Gdy ojciec ponownie zszedł do piwnicy jakiś czas później, miałam już przygotowane ostre odłamki porcelany – trochę umieściłam sobie za plecami, a jeden, najdłuższy odłamek wsunęłam za gumkę spodni, bym miała go na wyciągnięcie dłoni. Początkowo planowałam zaczekać na niego tuż przy drzwiach i użyć tej broni od razu, gdy tylko tata znajdzie się w zasięgu mojej ręki, ale po tym, co znalazłam, wiedziałam, że zanim ucieknę, muszę dowiedzieć się prawdy.

            Bałam się czekającej nas rozmowy.

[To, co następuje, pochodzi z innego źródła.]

Example rsi_strategy_wave :
  exists res,
    rsi_strategy wave 2 70 30 = Ok res
    /\ getitem res "RSI2" = Ok [nan; 0; 0; 50; 100; 66.666666666666657]
    /\ getitem res "signal" = Ok [0; 1; 1; 0; -1; 0].
Proof. eexists. split; [vm_compute; reflexivity|]. split; reflexivity. Qed.

Example macd_strategy_wave :
  exists res,
    macd_strategy wave = Ok res /\ getitem res "signal" = Ok [0; -1; 0; 0; 0; 1].
Proof. eexists. split; [vm_compute; reflexivity|]. reflexivity. Qed.

End IndicatorClaims.


(** * Further properties of the code *)

(** ** The day loop and the result of [backtest] *)
Section BacktestShape.

Local Open Scope float_scope.

Lemma record_value_curve (st st' : SimState) (d : date) (row : Row) :
  record_value st d row = Ok st' ->
  exists v, portfolio_value st' = portfolio_value st ++ [(d, v)].
Proof.
  unfold record_value. intros H. bind_inv H. bind_inv H. injection H as <-.
  simpl. eauto.
Qed.

Lemma on_signal_shape (st st' : SimState) (d : date) (row : Row) (t : float) :
  on_signal st d row t = Ok st' ->
  portfolio_value st' = portfolio_value st
  /\ (trades st' = trades st
      \/ exists k price shares value, trades st' = trades st ++ [mkTrade d k price shares value]).
Proof.
  unfold on_signal. intros H.
  destruct (t =? 1).
  - destruct (gtb (cash st) 0); [|injection H as <-; auto].
    bind_inv H. bind_inv H. bind_inv H. injection H as <-. simpl. eauto 10.
  - destruct (t =? -1); [|injection H as <-; auto].
    destruct (0 <? position st)%Z; [|injection H as <-; auto].
    bind_inv H. bind_inv H. injection H as <-. simpl. eauto 10.
Qed.

(** What one day adds: one equity point dated as the row, and at most one
    trade, dated as the row. *)
Lemma step_shape (st st' : SimState) (r : date * Row) :
  step st r = Ok st' ->
  (exists v, portfolio_value st' = portfolio_value st ++ [(r.1, v)])
  /\ (trades st' = trades st
      \/ exists k price shares value,
          trades st' = trades st ++ [mkTrade r.1 k price shares value]).
Proof.
  unfold step. intros H. bind_inv H. bind_inv H.
  destruct (on_signal_shape _ _ _ _ _ Ha0) as [Hpv Htr].
  destruct (record_value_curve _ _ _ _ H) as [v Hv].
  apply record_value_state in H as (_ & _ & Ht).
  rewrite Hv, Ht, Hpv. split; [eauto|exact Htr].
Qed.

Lemma simulate_shape (rows : list (date * Row)) (st st' : SimState) :
  simulate rows st = Ok st' ->
  (portfolio_value st').*1 = (portfolio_value st).*1 ++ rows.*1
  /\ (length (trades st') <= length (trades st) + length rows)%nat
  /\ (forall t, t ∈ trades st' -> t ∈ trades st \/ trade_date t ∈ rows.*1).
Proof.
  revert st. induction rows as [|r rows IH]; intros st; simpl.
  - intros [= <-]. rewrite app_nil_r. split; [reflexivity|]. split; [lia|]. auto.
  - intros H. bind_inv H. destruct (step_shape _ _ _ Ha) as [[v Hv] Htr].
    destruct (IH _ H) as (Hd & Hl & Ht). split; [|split].
    + rewrite Hd, Hv, fmap_app, <- app_assoc. reflexivity.
    + destruct Htr as [Heq|(k & pr & sh & va & Heq)]; rewrite Heq in Hl;
        [lia|rewrite length_app in Hl; simpl in Hl; lia].
    + intros t Hin. destruct (Ht t Hin) as [Hin'|Hin']; [|right; constructor; exact Hin'].
      destruct Htr as [Heq|(k & pr & sh & va & Heq)]; rewrite Heq in Hin'; [auto|].
      apply elem_of_app in Hin' as [Hin'|Hin']; [auto|].
      apply list_elem_of_singleton in Hin'. subst t. right. simpl. constructor.
Qed.
(** * solana-messenger SDK: a shallow embedding and its verified properties

    The TypeScript sources embedded here are
    - [sdk/src/crypto.ts]       frame codec and NaCl wrappers,
    - [sdk/src/instructions.ts] instruction builders and the messenger class,
    - [events.ts]               the [MessageSent] log parser,
    - [registry.ts]             the registry lookup,
    - [utils.ts]                [addressToBytes] and [hexEncode].

    JavaScript numbers that hold integers are modelled by [Z]; the 32-bit
    coercions of the bitwise operators are written out.  A [Uint8Array] is a
    [list byte].  Exceptions are the [Throw] case of [result]; calls into
    the network, the random generator and the signer thread a world. *)

From Stdlib Require Import ZArith String Ascii Lia Bool.
From Stdlib Require Import Strings.Byte.
From Stdlib Require Import List.
From Stdlib Require Import Permutation Sorted.
Import ListNotations.
Open Scope string_scope.
Open Scope list_scope.
Open Scope Z_scope.

(* ================================================================= *)
(** ** The JavaScript runtime *)

Module JS.

(** Exceptions carry their message. *)
Definition Error := string.

Inductive result (A : Type) : Type :=
| Ok (a : A)
| Throw (e : Error).
Arguments Ok {A} a.
Arguments Throw {A} e.

Definition bind {A B} (m : result A) (k : A -> result B) : result B :=
  match m with
  | Ok a => k a
  | Throw e => Throw e
  end.

Declare Scope js_scope.
Delimit Scope js_scope with js.
Notation "x <- m ;; k" := (bind m (fun x => k))
  (at level 61, m at next level, right associativity) : js_scope.

(** *** Bytes *)

Definition u8 (z : Z) : byte :=
  match Byte.of_N (Z.to_N (z mod 256)) with
  | Some b => b
  | None => x00
  end.

Definition Zb (b : byte) : Z := Z.of_N (Byte.to_N b).

Definition len {A} (l : list A) : Z := Z.of_nat (length l).

(** [new Uint8Array(n)] *)
Definition Uint8Array (n : Z) : list byte := repeat x00 (Z.to_nat n).
(** * modern_features.py: a shallow embedding and its properties

    The module under study is a set of small, independent units:
    a generic [Stack], the accessors [first] and [last], the
    [Animal] / [Dog] / [Cat] hierarchy, [format_user_data] and
    [distance].

    Conventions of the embedding:
    - a Python [str] is a list of Unicode code points ([N]);
    - a raised exception is a value of [exn], carried by [outcome];
    - a method that works on a mutable object is a function from the
      object's state to a result and the state afterwards ([M]);
    - a [dict[str, str]] is a finite map [gmap str str];
    - a [float] is a binary64 number of IEEE 754 ([spec_float] at
      precision 53 and exponent bound 1024), every operation rounded to
      nearest, ties to even. *)

From stdpp Require Import base list strings gmap.
From Stdlib Require Import Ascii ZArith QArith SpecFloat.

Local Open Scope list_scope.
Local Open Scope Z_scope.

(** ** Strings *)

Abbreviation char := N (only parsing).
Abbreviation str := (list N) (only parsing).

(** A source literal, character by character. *)
Definition lit (s : String.string) : str :=
  List.map N_of_ascii (String.list_ascii_of_string s).
Arguments lit s%_string.

(** The line feed that ends each row of a triple-quoted literal. *)
Definition nl : char := 10%N.

(** The characters [str.strip()] removes when called without argument:
    the code points Python classifies as whitespace. *)
Definition isspace (c : char) : bool :=
  ((9 <=? c) && (c <=? 13) || (28 <=? c) && (c <=? 32)
   || (c =? 133) || (c =? 160) || (c =? 5760)
   || (8192 <=? c) && (c <=? 8202)
   || (c =? 8232) || (c =? 8233) || (c =? 8239) || (c =? 8287)
   || (c =? 12288))%N.
(** * joycontrol-gui: connection lifecycle of [JoyControlGUI] (src/main.py)

    A shallow embedding of the connection coordinator, the health monitor,
    the input dispatcher and the runtime bridge of [main.py].  The window
    object is a record of its attributes; every method is a computation in
    a small state / exception / trace monad, so that [try ... except] blocks,
    attribute assignments and calls to external collaborators (Qt dialogs,
    asyncio, the joycontrol transport) appear in the order of the source.

    Conventions.
    - Style sheets and layout code are presentation only and are left out;
      the texts of the labels and buttons are kept.
    - Calls on Qt widgets ([setText], [setEnabled], [QTimer.stop]) do not
      raise.  Calls that the source guards against ([is_closing],
      [getpeername], [create_hid_server], [run_coroutine_threadsafe] on a
      closed loop) may raise and are modelled with their failure.
    - A modal dialog ([exec]) returns the user's answer, which is an input
      of the method that opens it. *)

From Stdlib Require Import ZArith Ascii String List Bool.
From stdpp Require Import gmap strings list fin_maps.
Import ListNotations.
Local Open Scope string_scope.

(** ** Python values *)

Module Py.

(** [str.isspace] on the code points below 256. *)
Definition isspace (c : ascii) : bool :=
  let n := N_of_ascii c in
  ((9 <=? n) && (n <=? 13) || (28 <=? n) && (n <=? 32)
   || (n =? 133) || (n =? 160))%N.

Fixpoint lstrip (s : string) : string :=
  match s with
  | EmptyString => EmptyString
  | String c r => if isspace c then lstrip r else s
  end.

Fixpoint rstrip (s : string) : string :=
  match s with
  | EmptyString => EmptyString
  | String c r =>
      match rstrip r with
      | EmptyString => if isspace c then EmptyString else String c EmptyString
      | r' => String c r'
      end
  end.

(** [s.strip()] *)
Definition strip (s : string) : string := rstrip (lstrip s).

(** Truth value of a [str]. *)
Definition truthy (s : string) : bool :=
  match s with EmptyString => false | _ => true end.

Bałam się momentu, w którym ojciec swoją opowieścią uzupełni luki w mojej pamięci. Bałam się, że wspomnienia wrócą do mnie jak bumerang i pochłoną mnie tak bardzo, że w całym tym chaosie zapomnę o tym, że muszę zrobić wszystko, by wydostać się z piwnicy.

            Ale przecież tyle lat żyłam w strachu. I jeśli chciałam się go kiedykolwiek wyzbyć, musiałam choć raz w życiu wyjść spoza strefy własnego komfortu.

            Robię to dla siebie. Muszę wiedzieć.

            Tata stanął naprzeciwko mnie. Wyglądał na zmęczonego, co podpowiedziało mi, że nie spał od chwili, w której mnie tu ściągnął. Jego spojrzenie również pozostawało nieobecne, nawet, gdy padło na spoczywające na moich kolanach albumy ze zdjęciami i szkicownik.

            Tata westchnął z udręką, schował dłonie do kieszeni spodni i odwrócił wzrok. Z zapałem obserwował pnące się po betonowych ścianach pajęczyny i drobne pęknięcia. Przygryzał też wargi i marszczył brwi, a na tyle, na ile go znałam, mogłam śmiało stwierdzić, że głęboko się nad czymś zastanawiał.

            – Przykro mi, że cię to spotkało – oświadczył z szczerym żalem w głosie.

            Podciągnęłam kolana do klatki piersiowej, nie odrywając od niego wzroku. Każdy mięsień w moim ciele wydawał się być czujny i gotowy do ucieczki.

            – O czym dokładnie mówisz? – zapytałam cicho, niewinnym i łagodnym tonem, który tata tak bardzo lubił. Lubił wierzyć, że jestem jego grzeczną córeczką. Lubił, gdy patrzyłam na niego z uprzejmym błyskiem w oku. A ja, choć ta zmiana postawy dusiła mnie od środka szczerym obrzydzeniem, musiałam sprawiać wrażenie przystępnej i pogodzonej z sytuacją, w której się znalazłam.

            Potrzebowałam, by ojciec na czas tej rozmowy pozostał spokojny i zadowolony.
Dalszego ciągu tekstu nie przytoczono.